Input data section start

(** C5: an inode written to the inode table and read again after it left the
    cache is the same.  For a regular file or directory whose fields are in
    range, whose slot of at least 152 bytes lies in its block, on a mount with
    32-bit ids: __ext2_write_inode succeeds, ext2_iget then loads the inode, and
    every field kept on disk is the one that was written (the inode flags after
    the propagation of the VFS flags), the GPS coordinates, accuracy and age
    included. *)
Theorem write_inode_iget_roundtrip (s : fs) (ino : Z) (i : inode) (sync : bool) :
  f_inodes s !! ino = Some i ->
  gdt_ok s = true -> f_ioerr s = [] -> f_oom s = [] ->
  0 <= s_inode_size (f_sbi s) ->
  slot_ok s ino (Z.max sizeof_ext2_inode (s_inode_size (f_sbi s))) = true ->
  test_opt s EXT2_MOUNT_NO_UID32 = false ->
  inode_wf i = true -> (S_ISREG (i_mode i) || S_ISDIR (i_mode i)) = true ->
  ei_dtime (i_ei i) = 0 ->
  exists s1 s2 i', __ext2_write_inode ino sync s = Ret (0, s1) /\
    ext2_iget ino (forget_inode ino s1) = Ret (Ptr ino, s2) /\
    f_inodes s2 !! ino = Some i' /\
    disk_view i' = disk_view (ext2_get_inode_flags i).
Proof.
  intros Hi Hgdt Hio Hoom Hsz Hslot Hnu Hwf Hty Hdt.
  destruct (slot_ok_inv _ _ _ Hslot) as (b & off & d & Hloc & Hd & Hoff & Hfit).
  assert (length (ei_data (i_ei i)) = 15%nat) as Hlen
    by (unfold inode_wf in Hwf; bool_hyps; by apply Nat.eqb_eq).
  destruct (write_inode_ok s ino i b off d Hi Hgdt Hio Hloc Hd Hoff ltac:(lia) Hsz
    ltac:(lia) Hlen sync) as (s1 & Hrun & Hgeo & Hoom1 & Hbufs & Hin).
  set (i1 := ext2_get_inode_flags i) in *. set (d0 := cleared s i off d) in *.
  assert (length d0 = length d) as Hl0 by (apply length_cleared; lia).
  assert (sizeof_ext2_inode = 152) as H152 by done.
  assert (peek off sizeof_ext2_inode (slot_update off sizeof_ext2_inode (fputs (all_stores s i1)) d0)
    = fputs (all_stores s i1) (peek off sizeof_ext2_inode d0)) as Hpeek
    by (apply peek_slot_update; try lia; by apply all_stores_fit).
  destruct (list_15 (ei_data (i_ei i1)) Hlen) as
    (a0 & a1 & a2 & a3 & a4 & a5 & a6 & a7 & a8 & a9 & a10 & a11 & a12 & a13 & a14 & E15).
  assert (inode_wf i1 = true) as Hwf1
    by (apply get_inode_flags_wf, get_inode_flags_fits; auto; unfold inode_wf in Hwf; by bool_hyps).
  destruct (iget_reads_back s ino i1 (peek off sizeof_ext2_inode d0)
    ltac:(rewrite length_peek; lia) Hwf1 Hty Hdt Hnu _ _ _ _ _ _ _ _ _ _ _ _ _ _ _ E15)
    as [Hstale Hview].
  assert (f_sbi s1 = f_sbi s) as Esbi by apply Hgeo.
  assert (test_opt s1 EXT2_MOUNT_NO_UID32 = false) as Hnu1
    by (unfold test_opt in *; by rewrite Esbi).
  destruct Hgeo as (_ & Eg & Ebs & Ebits & Eic).
  assert (inode_loc (forget_inode ino s1) ino = Some (b, off)) as Hloc1.
  { rewrite (inode_loc_geometry s); [done|by repeat split|].
    intros k. cbn. rewrite Hbufs. apply insert_dom. by rewrite Hd. }
  assert (zlen (slot_update off sizeof_ext2_inode (fputs (all_stores s i1)) d0) = zlen d) as Hl2
    by (rewrite length_slot_update; try lia; by apply all_stores_fit).
  destruct (ext2_iget_load (forget_inode ino s1) ino b off
    (slot_update off sizeof_ext2_inode (fputs (all_stores s i1)) d0)) as (s2 & Hget & Hlk).
  - apply lookup_delete_eq.
  - exact (eq_trans Hoom1 Hoom).
  - exact Hloc1.
  - change (f_bufs (forget_inode ino s1)) with (f_bufs s1). rewrite Hbufs.
    apply lookup_insert_eq.
  - rewrite Hl2. lia.
  - change (test_opt (forget_inode ino s1) EXT2_MOUNT_NO_UID32)
      with (test_opt s1 EXT2_MOUNT_NO_UID32). rewrite Hnu1, Hpeek. exact Hstale.
  - eexists s1, s2, _. split; [exact Hrun|]. split; [exact Hget|]. split; [exact Hlk|].
    change (test_opt (forget_inode ino s1) EXT2_MOUNT_NO_UID32)
      with (test_opt s1 EXT2_MOUNT_NO_UID32).
    change (f_sb (forget_inode ino s1)) with (f_sb s1).
    change (f_sbi (forget_inode ino s1)) with (f_sbi s1).
    rewrite Hnu1, Hpeek, Ebs, Esbi. exact Hview.
Qed.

Input data section end

Required work ▸
Without dropping a single line, output the records above exactly.

Solved exercise ▸
(** C5: an inode written to the inode table and read again after it left the
    cache is the same.  For a regular file or directory whose fields are in
    range, whose slot of at least 152 bytes lies in its block, on a mount with
    32-bit ids: __ext2_write_inode succeeds, ext2_iget then loads the inode, and
    every field kept on disk is the one that was written (the inode flags after
    the propagation of the VFS flags), the GPS coordinates, accuracy and age
    included. *)
Theorem write_inode_iget_roundtrip (s : fs) (ino : Z) (i : inode) (sync : bool) :
  f_inodes s !! ino = Some i ->
  gdt_ok s = true -> f_ioerr s = [] -> f_oom s = [] ->
  0 <= s_inode_size (f_sbi s) ->
  slot_ok s ino (Z.max sizeof_ext2_inode (s_inode_size (f_sbi s))) = true ->
  test_opt s EXT2_MOUNT_NO_UID32 = false ->
  inode_wf i = true -> (S_ISREG (i_mode i) || S_ISDIR (i_mode i)) = true ->
  ei_dtime (i_ei i) = 0 ->
  exists s1 s2 i', __ext2_write_inode ino sync s = Ret (0, s1) /\
    ext2_iget ino (forget_inode ino s1) = Ret (Ptr ino, s2) /\
    f_inodes s2 !! ino = Some i' /\
    disk_view i' = disk_view (ext2_get_inode_flags i).
Proof.
  intros Hi Hgdt Hio Hoom Hsz Hslot Hnu Hwf Hty Hdt.
  destruct (slot_ok_inv _ _ _ Hslot) as (b & off & d & Hloc & Hd & Hoff & Hfit).
  assert (length (ei_data (i_ei i)) = 15%nat) as Hlen
    by (unfold inode_wf in Hwf; bool_hyps; by apply Nat.eqb_eq).
  destruct (write_inode_ok s ino i b off d Hi Hgdt Hio Hloc Hd Hoff ltac:(lia) Hsz
    ltac:(lia) Hlen sync) as (s1 & Hrun & Hgeo & Hoom1 & Hbufs & Hin).
  set (i1 := ext2_get_inode_flags i) in *. set (d0 := cleared s i off d) in *.
  assert (length d0 = length d) as Hl0 by (apply length_cleared; lia).
  assert (sizeof_ext2_inode = 152) as H152 by done.
  assert (peek off sizeof_ext2_inode (slot_update off sizeof_ext2_inode (fputs (all_stores s i1)) d0)
    = fputs (all_stores s i1) (peek off sizeof_ext2_inode d0)) as Hpeek
    by (apply peek_slot_update; try lia; by apply all_stores_fit).
  destruct (list_15 (ei_data (i_ei i1)) Hlen) as
    (a0 & a1 & a2 & a3 & a4 & a5 & a6 & a7 & a8 & a9 & a10 & a11 & a12 & a13 & a14 & E15).
  assert (inode_wf i1 = true) as Hwf1
    by (apply get_inode_flags_wf, get_inode_flags_fits; auto; unfold inode_wf in Hwf; by bool_hyps).
  destruct (iget_reads_back s ino i1 (peek off sizeof_ext2_inode d0)
    ltac:(rewrite length_peek; lia) Hwf1 Hty Hdt Hnu _ _ _ _ _ _ _ _ _ _ _ _ _ _ _ E15)
    as [Hstale Hview].
  assert (f_sbi s1 = f_sbi s) as Esbi by apply Hgeo.
  assert (test_opt s1 EXT2_MOUNT_NO_UID32 = false) as Hnu1
    by (unfold test_opt in *; by rewrite Esbi).
  destruct Hgeo as (_ & Eg & Ebs & Ebits & Eic).
  assert (inode_loc (forget_inode ino s1) ino = Some (b, off)) as Hloc1.
  { rewrite (inode_loc_geometry s); [done|by repeat split|].
    intros k. cbn. rewrite Hbufs. apply insert_dom. by rewrite Hd. }
  assert (zlen (slot_update off sizeof_ext2_inode (fputs (all_stores s i1)) d0) = zlen d) as Hl2
    by (rewrite length_slot_update; try lia; by apply all_stores_fit).
  destruct (ext2_iget_load (forget_inode ino s1) ino b off
    (slot_update off sizeof_ext2_inode (fputs (all_stores s i1)) d0)) as (s2 & Hget & Hlk).
  - apply lookup_delete_eq.
  - exact (eq_trans Hoom1 Hoom).
  - exact Hloc1.
  - change (f_bufs (forget_inode ino s1)) with (f_bufs s1). rewrite Hbufs.
    apply lookup_insert_eq.
  - rewrite Hl2. lia.
  - change (test_opt (forget_inode ino s1) EXT2_MOUNT_NO_UID32)
      with (test_opt s1 EXT2_MOUNT_NO_UID32). rewrite Hnu1, Hpeek. exact Hstale.
  - eexists s1, s2, _. split; [exact Hrun|]. split; [exact Hget|]. split; [exact Hlk|].
    change (test_opt (forget_inode ino s1) EXT2_MOUNT_NO_UID32)
      with (test_opt s1 EXT2_MOUNT_NO_UID32).
    change (f_sb (forget_inode ino s1)) with (f_sb s1).
    change (f_sbi (forget_inode ino s1)) with (f_sbi s1).
    rewrite Hnu1, Hpeek, Ebs, Esbi. exact Hview.
Qed.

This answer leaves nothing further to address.